Estas últimas líneas movieron algo en mí. La figura del niño como medio para ilustrar la fase culminante del hombre (y de la mujer, por qué no, aunque se revuelque en su tumba nuestro misógino autor) como ser creador ante todo, me parece una analogía formidable. Zaratustra insiste en la necesidad de apropiarse de la libertad de manera similar a como lo hace el niño: dándole forma mediante su propia espontaneidad y creatividad, y no solo mediante la fortaleza física que caracteriza el actuar del león.

En efecto, la capacidad de aceptar la vida tal cual aparece ante sí es una característica peculiar en los niños, sobre todo en los más pequeños. Dales cualquier objeto y se inventarán mil juegos. Ponles los más rígidos límites y encontrarán la forma de echar a volar su imaginación.

Recordé que hace un par de años vi una película llamada “Room”. En resumen, un niño pasa sus primeros cinco o seis años de vida encerrado junto con su madre en una diminuta habitación. Debía su existencia al secuestrador que los había confinado allí a ambos, en un espacio sin ventanas e infranqueable.

Jack, el niño, nunca conoció otra cosa que el cuarto en el que nació; tampoco sabía que estaban privados de su libertad, ni que su madre era violada cada vez que su padre venía a visitarla por las noches. Lo que sí sabía era que su papel en el “juego” consistía en esconderse en el armario hasta que el hombre saliera por fin de la habitación.
Lo interesante de la película es que estos primeros años de la vida de Jack fueron mucho más llevaderos de lo uno puede llegar a imaginarse. A pesar de las condiciones que se le imponían, Jack lograba mantener una remarcable estabilidad emocional mediante el juego y el uso de la imaginación. La cautividad perpetua, que desafiaba las más esenciales reglas de sano desarrollo de cualquier niño, no pudo aniquilar su espontaneidad y su poderoso instinto creador.

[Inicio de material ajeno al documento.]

Definition null_map : exn :=
  TypeError "Cannot read properties of null (reading 'map')".
Definition null_0 : exn :=
  TypeError "Cannot read properties of null (reading '0')".
Definition undefined_split : exn :=
  TypeError "Cannot read properties of undefined (reading 'split')".

(** [method.match(INSIDE_EVERY_PARENTHESES).map((match) => match.slice(1, -1))] *)
Definition parenthesised (method : string) : result (list string) :=
  match JS.match_INSIDE_EVERY_PARENTHESES method with
  | Some matches => Ok (map JS.slice_1_m1 matches)
  | None => Err null_map
  end.

(** [argTypesString.split(',').filter((e) => !!e)] on the first group. *)
Definition argTypes_of (groups : list string) : result (list string) :=
  match groups !! 0 with
  | Some argTypesString => Ok (filter (λ e, Is_true (JS.truthy e))
                                      (JS.split_comma argTypesString))
  | None => Err undefined_split
  end.

(** [!!returnTypesString ? returnTypesString.split(',') : []] on the second. *)
Definition returnTypes_of (groups : list string) : list string :=
  match groups !! 1 with
  | Some returnTypesString =>
      if JS.truthy returnTypesString then JS.split_comma returnTypesString
      else []
  | None => []
  end.

(** The callback of [calls.map] in [aggregate]. *)
Definition normalize (config : Config) (c : Call) : result Descriptor :=
  let target := if falsy (target c) then multicallAddress config
                else property_key (target c) in
  let '(method, argValues) := call c in
  groups ← parenthesised method;
  argTypes ← argTypes_of groups;
  _ ← invariant (bool_decide (length argTypes = length argValues))
                (arity_message argTypes argValues);
  let args := zip argValues argTypes in
  let returnTypes := returnTypes_of groups in
  method' ← match JS.match_FIRST_CLOSING_PARENTHESES method with
            | Some m => Ok m
            | None => Err null_0
            end;
  Ok {| method := method';
        args := args;
        returnTypes := returnTypes;
        d_target := target;
        d_returns := returns c |}.

(** [types[idx] === 'bool' ? r.toString() === 'true' : r] *)
Definition coerce (declared : option string) (r : value) : value :=
  if bool_decide (declared = Some "bool")
  then VBool (bool_decide (toString r = "true"))
  else r.

(** The body of [r.forEach((results, idx) => ...)]: what is pushed. *)
Definition decode_call (calls : list Descriptor) (idx : nat) (results : value)
    : result (list value) :=
  c ← match calls !! idx with
      | Some c => Ok c
      | None => Err (TypeError
                 "Cannot read properties of undefined (reading 'returnTypes')")
      end;
  let types := returnTypes c in
  resultsDecoded ← decodeParameters (map TypeName types) results;
  Ok (imap (λ idx r, coerce (types !! idx) r) resultsDecoded).

Fixpoint forEach_results (calls : list Descriptor) (idx : nat)
    (rs : list value) (acc : list value) : result (list value) :=
  match rs with
  | [] => Ok acc
  | results :: rs' =>
      pushed ← decode_call calls idx results;
      forEach_results calls (S idx) rs' (acc ++ pushed)
  end.

(** [outerResultsDecoded.reduce((acc, r) => { r.forEach(...); return acc }, [])] *)
Fixpoint parse (calls : list Descriptor) (outerResultsDecoded : list value)
    (acc : list value) : result (list value) :=
  match outerResultsDecoded with
  | [] => Ok acc
  | VArr rs :: rest =>
      acc' ← forEach_results calls 0 rs acc;
      parse calls rest acc'
  | _ :: _ => Err (TypeError "r.forEach is not a function")
  end.

(** One turn of the final loop. *)
Definition assign (meta : ReturnMeta) (v : value) (retObj : RetObj) : RetObj :=
  {| blockNumber := blockNumber retObj;
     original := <[key meta := v]> (original retObj);
     transformed := <[key meta := match transform meta with
                                   | Some f => f v
                                   | None => v
                                   end]> (transformed retObj) |}.

(** [for (let i = 0; i < parsedVals.length; i++)], from [i] on; [todo] is
    what is left of [parsedVals]. *)
Fixpoint assign_from (i : nat) (todo : list value)
    (returnDataMeta : list ReturnMeta) (retObj : RetObj) : result RetObj :=
  match todo with
  | [] => Ok retObj
  | v :: todo' =>
      match returnDataMeta !! i with
      | Some meta => assign_from (S i) todo' returnDataMeta (assign meta v retObj)
      | None => Err (TypeError "undefined is not iterable")
      end
  end.

Definition aggregate_array (calls : list Call) (config : Config)
    : M AggregateReturn :=
  let keyToArgMap := keyToArgMap_of calls in
  calls ← lift (mapR (normalize config) calls);
  callDataBytes ← makeMulticallData (calls, false);
  outerResults ← send callDataBytes config;
  let returnTypeArray := concat (map returnTypes calls) in
  let returnDataMeta := concat (map d_returns calls) in
  _ ← lift (invariant
              (bool_decide (length returnTypeArray = length returnDataMeta))
              "Missing data needed to parse results");
  outerResultsDecoded ← lift (decodeParameters
                                [TypeName "uint256"; TypeName "bytes[]"]
                                (VStr outerResults));
  let blockNumber := head outerResultsDecoded in
  parsedVals ← lift (parse calls (tail outerResultsDecoded) []);
  retObj ← lift (assign_from 0 parsedVals returnDataMeta
                   {| blockNumber := blockNumber;
                      original := ∅;
                      transformed := ∅ |});
  mret {| results := retObj; keyToArgMap := keyToArgMap |}.
Lemma triple_rebuild l s :
  ok l → RI l s →
  triple l s (rebuild cfg t i) (λ r s' l', s' = s ∧
    ∀ fr, r = Some fr → sound l' t i fr ∧ st_poisoned fr = false).
Proof.
  intros Hok HR. unfold triple, rebuild, mbind, M_bind. simpl.
  intros l1 Hg r Hr. split.
  - split; [done|]. split; [by eapply RI_grows|]. intros. by eapply own_grows.
  - split; [done|]. intros fr Hfr. destruct Hr as [facts Hf|]; simplify_eq.
    split; [apply sound_rebuild; [apply Hg|done]|apply rebuild_not_poisoned].
Qed.

(** ** Cache lookups *)

Lemma prune_lru_sub order fuel max s :
  ∃ m, m ⊆ inter s ∧ prune_lru order fuel max s = mkRst m (heap s) (next_loc s).
Proof.
  revert s. induction fuel as [|fuel IH]; intros s; simpl.
  - exists (inter s). split; [done|by destruct s].
  - case_decide; [|exists (inter s); split; [done|by destruct s]].
    destruct (lru_scan _ _ _) as [[k z]|]; [|exists (inter s); split; [done|by destruct s]].
    destruct (IH (mkRst (delete k (inter s)) (heap s) (next_loc s))) as (m & Hm & ->).
    simpl in *. exists m. split; [|done]. etrans; [done|]. apply delete_subseteq.
Qed.

(** Any update of the state that only drops cache keys. *)
Lemma triple_drop l s f :
  ok l → RI l s → (∃ m, m ⊆ inter s ∧ f s = mkRst m (heap s) (next_loc s)) →
  triple l s (modify_state f) (λ _ s' l', heap s' = heap s ∧ l' = l).
Proof.
  intros Hok HR (m & Hm & Hf). eapply triple_conseq; [|apply triple_modify; [done|..]].
  - intros ? s' ? ? [-> ->]. by rewrite Hf.
  - rewrite Hf. by apply RI_sub.
  - rewrite Hf. intros. by apply own_sub.
Qed.

Lemma triple_prune l s :
  ok l → RI l s → triple l s (pruneLocked cfg) (λ _ s' l', heap s' = heap s ∧ l' = l).
Proof.
  intros Hok HR. unfold pruneLocked.
  eapply (triple_bind _ _ _ _ (λ _ s' l', heap s' = heap s ∧ l' = l)).
  - case_decide.
    + eapply triple_bind; [by apply triple_now|]. intros z s1 l1 Hext [-> ->].
      apply triple_drop; [done..|]. eexists. split; [|done]. apply map_filter_subseteq.
    + by apply triple_ret.
  - intros _ s1 l1 (_ & HR1 & _) [Hh ->]. eapply triple_conseq; [|apply triple_drop; [done..|]].
    + intros ? ? ? ? [-> ->]. done.
    + apply prune_lru_sub.
Qed.

Lemma triple_getState l s :
  ok l → RI l s →
  triple l s (getState cfg t i) (λ r s' l', ∀ loc, r = Some loc → own l' s' t i loc).
Proof.
  intros Hok HR. unfold getState. eapply triple_bind; [by apply triple_get|].
  intros a s0 l0 _ (-> & -> & ->).
  destruct (inter s !! stateKey t i) as [loc|] eqn:Hk.
  - eapply triple_bind; [by apply triple_now|]. intros z s1 l1 _ [-> ->].
    destruct HR as (HR1 & HR2 & HR3). pose proof (HR1 t i loc Hns Hk) as Hown.
    pose proof Hown as (st & Hst & Hc & Hkeys).
    eapply triple_bind; [apply triple_modify; [done|..]|].
    + rewrite Hst. by eapply RI_put.
    + rewrite Hst. intros. by eapply own_put_same.
    + intros _ s2 l2 (_ & HR' & _) [-> ->]. rewrite Hst. apply triple_ret; [done|..].
      * by rewrite Hst in HR'.
      * intros loc' [= <-]. by eapply own_put_same.
  - eapply triple_bind; [by apply triple_rebuild|].
    intros r s1 l1 Hext [-> Hr]. pose proof (ext_ok _ _ _ _ Hext) as Hok1.
    destruct Hext as (Hg1 & HR1 & _). destruct r as [st|]; [|by apply triple_ret].
    destruct (Hr st eq_refl) as [Hc _].
    eapply triple_bind; [by apply triple_now|]. intros z s2 l2 _ [-> ->].
    eapply triple_bind; [by apply triple_get|]. intros s' s3 l3 _ (-> & -> & ->).
    destruct (RI_insert l1 s t i (set_lastUsed z st)) as (HRi & Howni & Hkeep);
      [done..|by apply (sound_core l1 t i st)|].
    eapply triple_bind; [by apply triple_modify|]. intros _ s4 l4 Hext4 [-> ->].
    eapply triple_bind; [by apply triple_prune|]. intros _ s5 l5 Hext5 _.
    pose proof Hext5 as (_ & HR5 & Hown5). apply triple_ret; [by eapply ext_ok|done|].
    intros loc [= <-]. by apply Hown5.
Qed.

Podría pensarse que el niño es un ser pasivo. Creo todo lo contrario: el niño reinventa todo lo existente, al impregnar el entorno con su propia esencia creadora. Va más allá del sentido ortodoxo de las cosas; dale lápices de colores y construirá con ellos una carretera o una ciudad; dale piezas de dominó y, aunque conozca las reglas convencionales del juego, armará con ellas un castillo, o un puente, o yo qué sé… En ese sentido, el león puede ser más combativo que el niño, pero no es más revolucionario que él.

En palabras de Nietzsche: “el niño es la santa afirmación del ‘sí’”. “El espíritu quiere hacer su propia voluntad, y al retirarse del mundo, conquista su propio mundo”.